A notification tone is just a very short, distinctive sound — think 3 to 8 seconds — that you'll recognize instantly when your phone buzzes. Making one is the same idea as a ringtone, only shorter and punchier. You can cut one from any sound in your browser in a couple of minutes.
This uses the free AudioTrim editor, and your file stays on your device.
Copy the MP3 to your phone, then go to Settings → Sound → Notification sound (or Default notification sound) and pick your file. Many phones also let you set per-app notification sounds.
iPhone notification and text tones are managed through GarageBand (import the clip, then share it as a ringtone) and selected under Settings → Sounds & Haptics. Apple caps tones at 30 seconds, so a short clip is well within range.

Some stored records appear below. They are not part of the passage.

Definition moved_clients (h : House) (c : nat) (ip : str) (ph' : phase) (cl : gset nat) : Prop :=
  forall c', c' ∈ cl <-> (if decide (c' = c) then registered (ip, ph') = true else c' ∈ ho_clients h).

Lemma clients_same h c ip ph ph' : house_inv h -> ho_conns h !! c = Some (ip, ph) ->
  registered (ip, ph') = registered (ip, ph) -> moved_clients h c ip ph' (ho_clients h).
Proof.
  intros Hi Hc Hr c'. destruct (decide (c' = c)) as [->|Hne]; [|done]. rewrite (hi_clients h Hi), Hr. split.
  - intros (x & Hx & Hx'). rewrite Hc in Hx. by injection Hx as <-.
  - intros Hx. by exists (ip, ph).
Qed.

Lemma clients_add h c ip ph' : registered (ip, ph') = true -> moved_clients h c ip ph' ({[c]} ∪ ho_clients h).
Proof. intros Hr c'. rewrite elem_of_union, elem_of_singleton. destruct (decide (c' = c)) as [->|Hne]; naive_solver. Qed.

Lemma clients_sub h c ip ph' : registered (ip, ph') = false -> moved_clients h c ip ph' (ho_clients h ∖ {[c]}).
Proof.
  intros Hr c'. rewrite elem_of_difference, elem_of_singleton. destruct (decide (c' = c)) as [->|Hne]; [|naive_solver].
  rewrite Hr. naive_solver.
Qed.

Lemma house_step_inv h h' : house_inv h -> house_step h h' -> house_inv h'.
Proof.
  intros Hi Hst. destruct Hst as [h c ip d Hc Ha|h ip r d Ha|h c ip Hc|h c ip Hc|h c ip Hc|h c ip Hc|h c ip Hc|h c ip Hc|h c ip Hc|h c ip Hc].
  - destruct Hi as [I1 I2 I3 I4 I5]. unfold acquireIPConnection in Ha. destruct (_ <=? _) eqn:Em; [done|]. injection Ha as <-.
    assert (slots (ho_doors h) ip = count (of_ip ip) (ho_conns h)) as Hs.
    { unfold slots. rewrite I1. cbv zeta. pose proof (count_nonneg (of_ip ip) (ho_conns h)). destruct (_ =? 0) eqn:E; cbn; lia. }
    rewrite Hs in *. unfold move. split; cbn [ho_doors ho_conns ho_clients d_IpCounts d_Inflight set_IpCounts].
    + intros ip'. rewrite count_insert by done. cbv zeta. rewrite of_ip_pair. destruct (str_eqb ip ip') eqn:E.
      * apply str_eqb_eq in E as <-. rewrite lookup_insert_eq. pose proof (count_nonneg (of_ip ip) (ho_conns h)).
        by replace (_ =? 0) with false by lia.
      * apply str_eqb_neq in E. rewrite lookup_insert_ne, Z.add_0_r by done. apply I1.
    + intros ip'. rewrite count_insert by done. rewrite of_ip_pair. specialize (I2 ip').
      destruct (str_eqb ip ip') eqn:E; [apply str_eqb_eq in E as <-; lia|lia].
    + rewrite count_insert by done. cbn. lia.
    + intros c'. rewrite I4. destruct (decide (c' = c)) as [->|Hne]; [|by rewrite lookup_insert_ne].
      rewrite lookup_insert_eq. split; [intros (x & Hx & _); congruence|by intros (x & [= <-] & ?)].
    + intros a' Ha' Hm. rewrite count_insert by done. cbn. specialize (I5 a' Ha' Hm). lia.
  - apply acquire_refused in Ha as [A1 A2]. destruct Hi as [I1 I2 I3 I4 I5].
    split; cbn [ho_doors ho_conns ho_clients]; rewrite ?A1, ?A2; done.
  - destruct (overCap _ _ _); apply (move_inv _ _ _ _ _ PhArrived); try done; try (cbn; lia); by apply (clients_same _ _ _ PhArrived).
  - apply (move_inv _ _ _ _ _ PhCleared); try done; [cbn; lia|]. by apply (clients_same _ _ _ PhCleared).
  - apply (move_inv _ _ _ _ _ PhHandshake); try done; [cbn; lia|]. by apply (clients_same _ _ _ PhHandshake).
  - apply (move_inv _ _ _ _ _ PhHandshake); try done; [cbn; lia|]. by apply clients_add.
  - apply (move_inv _ _ _ _ _ PhJoined); try done; [cbn; lia|]. by apply (clients_same _ _ _ PhJoined).
  - destruct (overCap _ _ _) eqn:Eo; apply (move_inv _ _ _ _ _ PhSettled); try done; try (cbn; lia).
    + by apply clients_sub.
    + by apply (clients_same _ _ _ PhSettled).
    + intros _ a' -> Hm. unfold overCap in Eo. rewrite (clientCount_registered h Hi) in Eo.
      replace (_ <=? 0) with false in Eo by lia.
      pose proof (count_update serving _ c _ (ip, PhServing) Hc) as E1. pose proof (count_update registered _ c _ (ip, PhServing) Hc) as E2.
      pose proof (count_mono serving registered (<[c:=(ip, PhServing)]> (ho_conns h)) ltac:(by intros [? []])) as E3.
      rewrite (hi_inflight h Hi) in Eo. pose proof (count_nonneg in_flight (ho_conns h)). cbn in E1, E2. lia.
  - apply (move_inv _ _ _ _ _ PhServing); try done; [cbn; lia|]. by apply clients_sub.
  - destruct Hi as [I1 I2 I3 I4 I5].
    assert (slots (ho_doors h) ip = count (of_ip ip) (ho_conns h)) as Hs.
    { unfold slots. rewrite I1. cbv zeta. pose proof (count_nonneg (of_ip ip) (ho_conns h)). destruct (_ =? 0) eqn:E; cbn; lia. }
    unfold releaseIPConnection. rewrite Hs. cbv zeta.
    split; cbn [ho_doors ho_conns ho_clients d_IpCounts d_Inflight set_IpCounts].
    + intros ip'. rewrite (count_delete _ _ _ _ Hc), of_ip_pair. pose proof (count_nonneg (of_ip ip) (ho_conns h)).
      destruct (str_eqb ip ip') eqn:E.
      * apply str_eqb_eq in E as <-. pose proof (count_pos (of_ip ip) _ _ _ Hc (str_eqb_refl ip)).
        destruct (_ <=? 0) eqn:El; [rewrite lookup_delete_eq; by replace (_ =? 0) with true by lia|].
        rewrite lookup_insert_eq. by replace (_ =? 0) with false by lia.
      * apply str_eqb_neq in E. rewrite Z.sub_0_r. destruct (_ <=? 0); [rewrite lookup_delete_ne by done|rewrite lookup_insert_ne by done]; apply I1.
    + intros ip'. rewrite (count_delete _ _ _ _ Hc). specialize (I2 ip'). destruct (of_ip _ _); lia.
    + rewrite (count_delete _ _ _ _ Hc). cbn. lia.
    + intros c'. rewrite I4. destruct (decide (c' = c)) as [->|Hne]; [|by rewrite lookup_delete_ne].
      rewrite lookup_delete_eq, Hc. split; [|by intros (? & ? & _)]. by intros (x & [= <-] & ?).
    + intros a' Ha Hm. rewrite (count_delete _ _ _ _ Hc). specialize (I5 a' Ha Hm). destruct (serving _); lia.
Qed.
End house.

3–8 seconds is the sweet spot. Text tones can be even shorter — a second or two of a distinctive sound.
Mainly length. Ringtones run 20–30 seconds since the phone rings a while; notification tones are short bursts. The editing steps are the same. See how to make a ringtone.
Yes — a song, a chime, even your own recorded voice. For personal use, sounds you own are safest.
MP3 works across Android directly; for iPhone you'll convert it to a ringtone via GarageBand.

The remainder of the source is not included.